Из-за ширмы вышла женщина с телом грудастого дискобола и лицом толкательницы ядра. На ней была мужская толстовка и кожаный мясницкий фартук. Вид ёё, внушительный, грозный и устрашающий настолько, что казалось, будто она подстригала «под ноль» одной расческой, а вшей выводила простым подзатыльником толстенной руки, ошарашил Семёна. Возникшие проблемы оказались не такими уж и мелкими. «К такой, кажись, вотрёшься в доверие», — озлобленно подумал Бурде. Тугощёков посадил надёжного цербера охранять свои закопанные миллионы. Парикмахерша смахивала с подбородка крошки и что-то интенсивно дожёвывала. Видимо у неё был обед, и поэтому она не сразу вышла встречать долгожданного клиента. А может быть, жевать, судя по её габаритам, было для неё постоянным занятием, от которого её могли отвлечь только очень веские причины, вроде землетрясения, авианалёта, победы мировой революции или, вот как сейчас, визита волосатого гостя. Женщина моментально заполнила собой всё свободное пространство, из-за чего небольшое помещение парикмахерской стало выглядеть совсем крохотным и сжатым. Это вызвало у Бурдова острый приступ клаустрофобии. Он захотел немедленно убежать, но жажда тугощёковских сокровищ вынудила остаться.

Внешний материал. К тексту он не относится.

Lemma newStream_ok s addr : swf (None, []) s -> Z.of_nat (length (objs s)) + 1 < 2 ^ 32 ->
  ParseAddr SplitHostPort ParseIP addr <> Panic -> exists s' res,
  newStream environment SplitHostPort ParseIP addr s = (s', res) /\ res <> Panic /\ swf (None, []) s' /\
  closed s' = closed s /\ (length (objs s) <= length (objs s') <= S (length (objs s)))%nat /\
  (forall r o, objs s !! r = Some o -> objs s' !! r = Some o) /\
  (forall r, res = Ret r -> r = length (objs s) /\ objs s' !! r = Some (newStream_ (Z.of_nat r + 1))).
Proof.
  intros H Hf Hp. unfold newStream. st_pure. destruct (closed s) eqn:Hc.
  { exists s, (Fail ErrClosed). split_and!; try done; lia. }
  destruct (ParseAddr SplitHostPort ParseIP addr) as [tgt|e|]; [|exists s, (Fail e); split_and!; try done; lia|done].
  st_pure. cbv zeta. rewrite (w_sid _ _ H), Z.mod_small by lia. st_pure. st_pure.
  set (sid := Z.of_nat _ + 1). set (r := length (objs s)).
  set (s1 := set_objs _ _). rewrite (st_bind_Ret _ _ s1 (set_state sessionStateActive 0
    (set_table (<[sid := r]> (streams s)) (activeStreams s + 1) s1)) tt).
  2:{ unfold addStream. st_pure. cbn [closed s1 set_objs set_sid]. rewrite Hc. done. }
  pose proof (swf_opened s H Hc Hf) as W2. cbv zeta in W2. fold r sid in W2. set (s2 := set_state _ _ _) in *.
  assert (E2 : objs s2 !! r = Some (newStream_ sid)) by by apply list_lookup_middle.
  assert (Hold : forall r' o, objs s !! r' = Some o -> objs s2 !! r' = Some o).
  { intros r' o E. by apply lookup_app_l_Some. }
  assert (Hl2 : length (objs s2) = S r) by (cbn; rewrite length_app; cbn; unfold r; lia).
  set (w := if decide (sid = 1) then _ else _).
  assert (Ww : write_only w s2).
  { unfold w. case_decide; [apply writeFrames_write_only, W2|].
    destruct (writeFrame_write_only (newFrame cmdSYN sid) s2 (w_pad _ _ W2)) as (s3 & res & E3 & C3 & N3).
    destruct res as [n|e|]; [|exists s3, (Fail e); split; [by erewrite st_bind_Fail|done]|done].
    destruct (writeFrame_write_only (MkFrame cmdPSH sid tgt) s3) as (s4 & res & E4 & C4 & N4).
    { apply (swf_core _ _ _ C3) in W2. apply W2. }
    exists s4, res. rewrite (st_bind_Ret _ _ _ _ _ E3). split; [done|]. split; [congruence|done]. }
  destruct (write_only_try _ _ Ww) as (s3 & x & E3 & C3). rewrite (st_bind_Ret _ _ _ _ _ E3).
  pose proof (swf_core _ _ _ C3 W2) as W3. pose proof (core_objs _ _ C3) as O3. pose proof (core_closed _ _ C3) as Cl3.
  destruct x as [n|e].
  - exists s3, (Ret r). split_and!; try done; [by rewrite Cl3|rewrite O3; lia|rewrite O3; lia|by rewrite O3|].
    intros r' [= <-]. split; [done|]. by rewrite O3.
  - assert (E3' : objs s3 !! r = Some (newStream_ sid)) by by rewrite O3.
    destruct (closeLocal_ok environment [] s3 r (newStream_ sid) false ErrClosed W3 E3') as (s4 & E4 & W4 & (_ & Ho & Hc4 & Hl4)).
    rewrite (st_bind_Ret _ _ _ _ _ E4). exists s4, (Fail e). split_and!; try done.
    + by rewrite Hc4, Cl3.
    + rewrite Hl4, O3. lia.
    + rewrite Hl4, O3. lia.
    + intros r' o E. rewrite Ho, O3; [by apply Hold|]. apply lookup_lt_Some in E. unfold r. lia.
Qed.

(** ** Closing the session *)

Lemma markAll_ok rs : forall s, NoDup rs ->
  Forall (fun r => exists o, objs s !! r = Some o /\ st_closed o = false /\ closeCh o = false) rs ->
  exists os, markAll rs s = (set_objs os s, Ret tt) /\ length os = length (objs s) /\
    forall r, os !! r = (if decide (r ∈ rs) then o_closed ErrClosed <$> objs s !! r else objs s !! r).
Proof.
  clear BS environment md5_hex range SplitHostPort ParseIP.
  induction rs as [|r rs IH]; intros s N F; cbn [markAll].
  { exists (objs s). split; [by destruct s|]. split; [done|]. intros r. by rewrite decide_False by set_solver. }
  apply NoDup_cons in N as [Hr N]. apply Forall_cons in F as [(o & E & Hc & Hh) F].
  rewrite (st_bind_Ret _ _ _ _ _ (markClosed_open r o ErrClosed s E Hc Hh)). set (s1 := set_objs _ s).
  destruct (IH s1 N) as (os & E1 & L1 & H1).
  { eapply Forall_impl; [apply Forall_and; split; [exact F|apply Forall_forall; intros r' Hin; exact Hin]|].
    intros r' [(o' & E' & ?) Hin]. exists o'. split; [|done]. unfold s1. cbn. rewrite list_lookup_insert_ne; [done|]. by intros ->. }
  exists os. split; [by rewrite E1|]. split; [rewrite L1; unfold s1; cbn; by rewrite length_insert|].
  intros r'. rewrite H1. unfold s1. cbn [objs set_objs]. destruct (decide (r' = r)) as [->|Hn].
  - rewrite decide_False, decide_True by set_solver. rewrite list_lookup_insert_eq by by eapply lookup_lt_Some. by rewrite E.
  - rewrite list_lookup_insert_ne by done. case_decide.
    + rewrite decide_True by set_solver. done.
    + rewrite decide_False by set_solver. done.
Qed.

Lemma held_all_ext os os' : (forall r, held <$> os' !! r = held <$> os !! r) -> held_all os' = held_all os.
Proof.
  intros H. unfold held_all. assert (held <$> os' = held <$> os) as E.
  { apply list_eq. intros r. by rewrite !list_lookup_fmap. }
  assert (B : forall l, l ≫= held = concat (held <$> l)) by by induction l as [|a l IH]; [done|cbn; by rewrite <- IH].
  by rewrite !B, E.
Qed.

Lemma table_refs_NoDup x s : swf x s -> NoDup ((map_to_list (streams s)).*2).
Proof.
  intros H. apply NoDup_fmap_2_strong; [|apply NoDup_map_to_list].
  intros [i r] [j r'] Hi%elem_of_map_to_list Hj%elem_of_map_to_list. cbn. intros ->.
  by rewrite (table_ref _ _ _ _ H Hi), (table_ref _ _ _ _ H Hj).
Qed.

Lemma in_table_refs s r : r ∈ (map_to_list (streams s)).*2 <-> exists i, streams s !! i = Some r.
Proof.
  rewrite list_elem_of_fmap. split.
  - intros ([i r'] & -> & Hi%elem_of_map_to_list). eauto.
  - intros [i Hi]. exists (i, r). split; [done|]. by apply elem_of_map_to_list.
Qed.

(** Every stream closed, every field of the session that [Close] sets. *)
Lemma swf_all_closed fl s os : swf (None, fl) s -> length os = length (objs s) ->
  (forall r o, objs s !! r = Some o -> exists o', os !! r = Some o' /\ id_ o' = id_ o /\ st_closed o' = true /\
     held o' = held o /\ obj_wf o') ->
  forall t cs idle, t_closed t = true -> (length cs <= 2)%nat ->
  swf (None, fl) (MkSession t ∅ os (padding s) (sendPadding s) (pktCounter s) (burst s) (sid_ s) sessionStateClosed
    0 idle true true cs (heartResponseCh s) [] (flusher s) (bufs s) (released s)).
Proof.
  clear BS environment md5_hex range SplitHostPort ParseIP.
  intros H Hl Hos t cs idle Ht Hcs.
  assert (Hback : forall r o', os !! r = Some o' -> exists o, objs s !! r = Some o /\ id_ o' = id_ o /\ st_closed o' = true /\
     held o' = held o /\ obj_wf o').
  { intros r o' E. destruct (lookup_lt_is_Some_2 (objs s) r) as [o Eo]; [rewrite <- Hl; by eapply lookup_lt_Some|].
    destruct (Hos r o Eo) as (o2 & E2 & ?). simplify_eq. eauto. }
  destruct H. constructor; cbn; try done; rewrite ?Hl; try done.
  - intros r o' E. destruct (Hback r o' E) as (o & Eo & -> & _). by apply w_ids0.
  - intros r o' E. destruct (Hback r o' E) as (o & Eo & _ & Hc & _). rewrite lookup_empty. naive_solver congruence.
  - apply Forall_lookup. intros r o' E. by destruct (Hback r o' E) as (o & _ & _ & _ & _ & ?).
  - change (os ≫= held) with (held_all os). rewrite (held_all_ext (objs s) os); [done|]. intros r. destruct (objs s !! r) as [o|] eqn:E.
    + destruct (Hos r o E) as (o' & -> & _ & _ & Hh & _). cbn. by rewrite Hh.
    + by rewrite (lookup_ge_None_2 os r) by (rewrite Hl; by apply lookup_ge_None).
Qed.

— В кресло, проходим, садимся! Одежду вот туда вешаем.
Повелительный тон не оставил Семёну шансов на отступление. Он, пристроив пальто и шарф по указанному месту, покорно уселся в кресло. На него сразу накинули белую скатерть, похожую на гигантскую салфетку, будто Семёну надлежало нехило откушать. Лопатообразная ладонь легла на его грешную голову. Черепная коробка Семёна непроизвольно сжалась, ожидая как минимум скальпирования. Рука пару-тройку раз провела по бурдовской нечёсаной гриве и суровый, но дружелюбный голос спросил:
— Как будем стричься?
Запинаясь, художник объяснил, что стричься он вовсе не собирался — ему бы немножко подравнять и слегка укоротить. Женщина угрожающе нависла над Семёном, как Везувий над беззащитными Помпеями.
— Понятно. Значит освежить, – мастер посмотрела на щетинистое отражение Семёна в зеркале и спросила. – Может ещё и побреемся?
Бурдов с ужасом представил, как эта дебелая баба будет шуровать бритвой рядом с его горлом, и теперь у него, опять же непроизвольно и крепко, сжался сфинктер.
— Нет. Только немного подстричь, – умоляюще пропищал художник.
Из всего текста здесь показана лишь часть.